REQUIREMENT: From the records below, transcribe exactly the lines that begin at the line with "pose proof (Hfresh" and end at the line with "assert (Hsize : p_size", both included.
#### RECORDS TO USE
(** ** Double precision numbers, for the growth factor *)

Definition dbl_of_int (x : Z) : spec_float := binary_normalize 53 1024 x 0 false.
Definition dbl_mul : spec_float → spec_float → spec_float := SFmul 53 1024.
Definition dbl_div : spec_float → spec_float → spec_float := SFdiv 53 1024.

(** The conversion of a double to [unsigned int], for values that fit. *)
Definition dbl_to_uint (x : spec_float) : Z :=
  match x with
  | S754_finite false m e => u32 (if 0 <=? e then Zpos m * 2 ^ e else Zpos m / 2 ^ (- e))
  | _ => 0
  end.

(** ** Size classes *)

(** [while (size > slabclass[res].size) if (res++ == power_largest) return power_largest] *)
Fixpoint slabs_clsid_loop (fuel : nat) (m : slabs_t) (size res : Z) : Z :=
  match fuel with
  | O => m_power_largest m
  | S fuel =>
      if p_size (m_slabclass m res) <? size then
        if res =? m_power_largest m then m_power_largest m
        else slabs_clsid_loop fuel m size (res + 1)
      else res
  end.

Definition slabs_clsid (size : Z) : M world Z :=
  s ← get_state;
  let m := w_slabs s in
  if (size =? 0) || (o_item_size_max (w_settings s) <? size) then mret 0
  else mret (slabs_clsid_loop (Z.to_nat (m_power_largest m)) m size POWER_SMALLEST).

Definition slabs_size (clsid : Z) : M world Z :=
  gets (λ s, p_size (m_slabclass (w_slabs s) clsid)).

(** ** Raw memory *)

Definition mapped_range (s : world) (p n : Z) : bool :=
  existsb (λ '(b, l), (b <=? p) && (p + n <=? b + l)) (w_regions s).

(** [memset(p, 0, n)]: no header is left in the range. *)
Definition memset0 (p n : Z) : M world unit := λ s,
  if mapped_range s p n
  then Some (tt, s <| w_heap := filter (λ '(k, _), ¬ (p ≤ k < p + n)) (w_heap s) |>)
  else None.

(** [malloc(n)], the block added to the memory the program may use. *)
Definition malloc_block (n : Z) : M world Z :=
  p ← malloc_next;
  when (negb (p =? NULL)) (modify (λ s, s <| w_regions := (p, n) :: w_regions s |>)) ;;
  mret p.

Definition memory_allocate (size : Z) : M world Z :=
  m ← gets w_slabs;
  if m_mem_base m =? NULL then
    ret ← malloc_block size;
    on_slabs (λ m, m <| m_mem_malloced := u64 (m_mem_malloced m + size) |>) ;;
    mret ret
  else if m_mem_avail m <? size then mret NULL
  else
    let ret := m_mem_current m in
    let size := if negb (size mod CHUNK_ALIGN_BYTES =? 0)
                then u64 (size + (CHUNK_ALIGN_BYTES - size mod CHUNK_ALIGN_BYTES)) else size in
    on_slabs (λ m, m <| m_mem_current := m_mem_current m + size |>
                     <| m_mem_avail := if size <? m_mem_avail m then m_mem_avail m - size else 0 |>) ;;
    on_slabs (λ m, m <| m_mem_malloced := u64 (m_mem_malloced m + size) |>) ;;
    mret ret.

(** ** Pages *)

Definition grow_slab_list (id : Z) : M world bool :=
  p ← gets (λ s, m_slabclass (w_slabs s) id);
  if p_slabs p =? p_list_size p then
    let new_size := if negb (p_list_size p =? 0) then u32 (p_list_size p * 2) else 16 in
    new_list ← malloc_next;
    if new_list =? NULL then mret false
    else
      on_slabclass id (λ p,
        p <| p_list_size := new_size |>
          <| p_slab_list := take (Z.to_nat new_size)
               (p_slab_list p ++ replicate (Z.to_nat new_size - length (p_slab_list p)) NULL) |>) ;;
      mret true
  else mret true.

(** [p->slab_list[p->slabs++] = ptr] *)
Definition slab_list_push (id ptr : Z) : M world unit :=
  p ← gets (λ s, m_slabclass (w_slabs s) id);
  l ← arr_set (p_slab_list p) (p_slabs p) ptr;
  on_slabclass id (λ p, p <| p_slab_list := l |> <| p_slabs := u32 (p_slabs p + 1) |>).

Definition get_page_from_global_pool : M world Z :=
  p ← gets (λ s, m_slabclass (w_slabs s) SLAB_GLOBAL_PAGE_POOL);
  if p_slabs p <? 1 then mret NULL
  else
    ret ← arr_get (p_slab_list p) (p_slabs p - 1);
    on_slabclass SLAB_GLOBAL_PAGE_POOL (λ p, p <| p_slabs := p_slabs p - 1 |>) ;;
    mret ret.

(** ** The free list *)

(** Stacking a chunk on the free list of a class: the block
    [it->prev = 0; it->next = p->slots; if (it->next) it->next->prev = it;
    p->slots = it; p->sl_curr++] of the free routines. *)
Definition slots_push (it id : Z) : M world unit :=
  p ← gets (λ s, m_slabclass (w_slabs s) id);
  q_push it (p_slots p) ;;
  on_slabclass id (λ p, p <| p_slots := it |> <| p_sl_curr := u32 (p_sl_curr p + 1) |>).

(** The chunk header inside a large item's data. *)
Definition ITEM_schunk (p : Z) (it : item) : Z :=
  p + sizeof_item + i_nkey it + 1
  + (if flag (i_it_flags it) ITEM_CFLAGS then sizeof_uint32 else 0)
  + (if flag (i_it_flags it) ITEM_CAS then sizeof_uint64 else 0).

(** The [while (chunk)] loop of [do_slabs_free_chunked]. *)
Fixpoint free_chunk_loop (fuel : nat) (chunk : Z) : M world unit :=
  match fuel with
  | O => undefined
  | S fuel =>
      if chunk =? NULL then mret tt
      else
        c ← load chunk;
        c_assert (i_it_flags c =? ITEM_CHUNK) ;;
        wr chunk (λ x, x <| i_it_flags := ITEM_SLABBED |>) ;;
        slots_push chunk (i_slabs_clsid c) ;;
        free_chunk_loop fuel (i_next c)
  end.

Definition do_slabs_free_chunked (it size : Z) : M world unit :=
  x ← load it;
  let chunk := ITEM_schunk it x in
  wr it (λ x, x <| i_it_flags := ITEM_SLABBED |> <| i_prev := NULL |>) ;;
  c ← load chunk;
  wr it (λ x, x <| i_slabs_clsid := i_nkey c |>) ;;
  when (negb (i_next c =? NULL)) (wr (i_next c) (λ x, x <| i_prev := NULL |>)) ;;
  slots_push it (i_nkey c) ;;
  fuel ← walk_fuel;
  free_chunk_loop fuel (i_next c).

Definition do_slabs_free (ptr size id : Z) : M world unit :=
  m ← gets w_slabs;
  c_assert ((POWER_SMALLEST <=? id) && (id <=? m_power_largest m)) ;;
  if (id <? POWER_SMALLEST) || (m_power_largest m <? id) then mret tt
  else
    it ← load ptr;
    if negb (flag (i_it_flags it) ITEM_CHUNKED) then
      wr ptr (λ x, x <| i_it_flags := ITEM_SLABBED |> <| i_slabs_clsid := u8 id |>) ;;
      slots_push ptr id
    else do_slabs_free_chunked ptr size.
Lemma do_slabs_newslab_ok s D id :
  slabs_ok s D → 1 ≤ id ≤ m_power_largest (w_slabs s) → class_geometry s id →
  p_list_size (slabcls s id) < 2 ^ 30 →
  Z.of_nat (length (D (FreeQ id))) + p_perslab (slabcls s id) < 2 ^ 32 →
  pages_fresh s D id →
  ∃ b s', do_slabs_newslab id s = Some (b, s') ∧ slab_frame s s' ∧
    if b then ∃ ptr,
      let l := chunks ptr (p_size (slabcls s id)) (Z.to_nat (p_perslab (slabcls s id))) in
      slabs_ok s' (qset D (FreeQ id) (rev l ++ D (FreeQ id))) ∧
      (∀ q x, x ∈ D q → ¬ in_page ptr (slab_page_len s id) x) ∧
      (∀ x, x ∈ l → ptr ≤ x ∧ x + p_size (slabcls s id) ≤ ptr + slab_page_len s id) ∧
      lsame_out (in_page ptr (slab_page_len s id)) (w_heap s) (w_heap s') ∧
      p_size (slabcls s' id) = p_size (slabcls s id) ∧
      m_power_largest (w_slabs s') = m_power_largest (w_slabs s) ∧
      p_slab_list (slabcls s' id) !! Z.to_nat (p_slabs (slabcls s id)) = Some ptr ∧
      p_slabs (slabcls s' id) = p_slabs (slabcls s id) + 1 ∧
      (∃ s1 s2, grow_slab_list id s = Some (true, s1) ∧ get_slab_page (slab_page_len s id) s1 = Some (ptr, s2) ∧ ptr ≠ NULL) ∧
      dom (w_heap s') ⊆ dom (w_heap s) ∪ list_to_set l
    else slabs_ok s' D ∧ w_heap s' = w_heap s ∧ same_geometry (w_slabs s) (w_slabs s').
Proof.
  intros Hok Hid (Hsz & Hper & Hfit) Hbig Hcount Hfresh. unfold do_slabs_newslab.
  rewrite (bind_run _ _ _ _ _ eq_refl).
  match goal with |- context [if ?g then on_slabs _ ≫= _ else _] => destruct g eqn:Hlim end.
  { eexists false, _. split; [reflexivity|]. split_and!; try done.
    apply (slabs_ok_mem s); try done. apply Hok. }
  destruct (grow_slab_list_ok s D id Hok Hbig) as (b & s1 & Hg & Hok1 & Hf1 & Hh1 & Hgeo1 & Hroom & Hsl1).
  rewrite (bind_run _ _ _ _ _ Hg). destruct b; simpl; [|exists false, s1; by split_and!].
  destruct (get_slab_page_ok s1 D id (slab_page_len s id) Hok1) as (ptr & s2 & Hp & Hok2 & Hf2 & Hh2 & Hgeo2 & Hcl2);
    [lia|].
  rewrite (bind_run _ _ _ _ _ Hp).
  destruct Hgeo1 as [Epl1 G1], Hgeo2 as [Epl2 G2].
  destruct (Z.eqb_spec ptr NULL) as [->|Hptr].
  { exists false, s2. split_and!; try done; [by eapply slab_frame_trans|congruence|].
    split; [congruence|]. intros x. destruct (G1 x) as (? & ? & ? & ?), (G2 x) as (? & ? & ? & ?).
    split_and!; congruence. }
  pose proof (Hfresh _ _ _ Hg Hp Hptr) as Hfr.
  destruct (memset0_ok s2 D ptr _ Hok2 Hfr) as (h3 & Hms & Hok3 & Hwiped & Hkept).
  rewrite (bind_run _ _ _ _ _ Hms).
  set (s3 := s2 <| w_heap := h3 |>) in *.
  assert (Hsize : p_size (slabcls s3 id) = p_size (slabcls s id)).
  { simpl. destruct (G1 id) as (<- & _), (G2 id) as (<- & _). done. }
  assert (Hpers : p_perslab (slabcls s3 id) = p_perslab (slabcls s id)).
  { simpl. destruct (G1 id) as (_ & <- & _), (G2 id) as (_ & <- & _). done. }
  assert (Hin : ∀ x, x ∈ chunks ptr (p_size (slabcls s id)) (Z.to_nat (p_perslab (slabcls s id))) →
     ptr ≤ x ∧ x + p_size (slabcls s id) ≤ ptr + slab_page_len s id).
  { intros x (k & Hk & ->)%elem_of_chunks. nia. }
  destruct Hfr as (Hpos & Hmap & Hdisj).
  destruct (split_loop_ok (Z.to_nat (p_perslab (slabcls s id))) s3 D id ptr (p_size (slabcls s id)))
    as (h4 & m4 & Hsp & Hok4 & Hs4 & Hm4 & Hc4); [done|simpl; lia|done|done|lia| |].
  { intros x Hx. destruct (Hin x Hx). assert (in_page ptr (slab_page_len s id) x) by (unfold in_page; lia).
    split_and!.
    - intros q Hq. by eapply Hdisj.
    - by apply Hwiped.
    - by apply (mapped_range_mapped s2 ptr (slab_page_len s id)). }
  unfold split_slab_page_into_freelist.
  rewrite (bind_run _ _ _ tt (s3 <| w_heap := h4 |> <| w_slabs := m4 |>)).
  2:{ rewrite (bind_run _ _ _ _ _ eq_refl). change (m_slabclass (w_slabs s3) id) with (slabcls s3 id).
      rewrite Hsize, Hpers. exact Hsp. }
  set (s4 := s3 <| w_heap := h4 |> <| w_slabs := m4 |>) in *.
  destruct (Hc4 id) as (Hsl4 & Hls4 & Hll4 & Hsz4 & _).
  assert (Hslab2 : p_slabs (slabcls s4 id) = p_slabs (slabcls s id)).
  { simpl. rewrite Hsl4. simpl. rewrite Hcl2. apply Hsl1. }
  destruct (slab_list_push_ok s4 _ id ptr Hok4) as (s5 & Hpush & Hok5 & Hf5 & Hh5 & Hgeo5 & Hlast & Hcnt).
  { simpl. rewrite Hsl4, Hls4. simpl. rewrite Hcl2. by apply Hroom. }
  rewrite (bind_run _ _ _ _ _ Hpush). exists true, s5. split; [done|]. split.
  { eapply slab_frame_trans; [exact Hf1|]. eapply slab_frame_trans; [exact Hf2|].
    eapply slab_frame_trans; [|exact Hf5]. by unfold slab_frame. }
  exists ptr. destruct Hgeo5 as [Epl5 G5]. destruct (G5 id) as (Hsz5 & _).
  split_and!; try done.
  - intros x Hx. rewrite Hh5. simpl.
    rewrite <- (Hs4 x). 2:{ intros Hc. apply Hx. destruct (Hin x Hc). unfold in_page. lia. }
    simpl. rewrite Hkept by done. congruence.
  - rewrite Hsz5. simpl. rewrite Hsz4. exact Hsize.
  - rewrite Epl5. simpl. replace (m_power_largest m4) with (m_power_largest (w_slabs s3))
      by (rewrite <- Hm4; done). simpl. congruence.
  - rewrite <- Hslab2. exact Hlast.
  - rewrite Hcnt. f_equal. exact Hslab2.
  - eauto.
  - rewrite Hh5. simpl. intros x. rewrite elem_of_union, elem_of_list_to_set, !elem_of_dom. intros Hx.
    destruct (decide (x ∈ chunks ptr (p_size (slabcls s id)) (Z.to_nat (p_perslab (slabcls s id))))) as [|Hn]; [by right|left].
    specialize (Hs4 x Hn). simpl in Hs4. destruct (h3 !! x) as [i3|] eqn:E3; [|by destruct (h4 !! x), Hx].
    destruct (decide (in_page ptr (slab_page_len s id) x)) as [Hi|Hi]; [by rewrite Hwiped in E3|].
    rewrite Hkept in E3 by done. rewrite <- Hh1, <- Hh2. by eexists.
Qed.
########
YOUR SOLUTION:
  pose proof (Hfresh _ _ _ Hg Hp Hptr) as Hfr.
  destruct (memset0_ok s2 D ptr _ Hok2 Hfr) as (h3 & Hms & Hok3 & Hwiped & Hkept).
  rewrite (bind_run _ _ _ _ _ Hms).
  set (s3 := s2 <| w_heap := h3 |>) in *.
  assert (Hsize : p_size (slabcls s3 id) = p_size (slabcls s id)).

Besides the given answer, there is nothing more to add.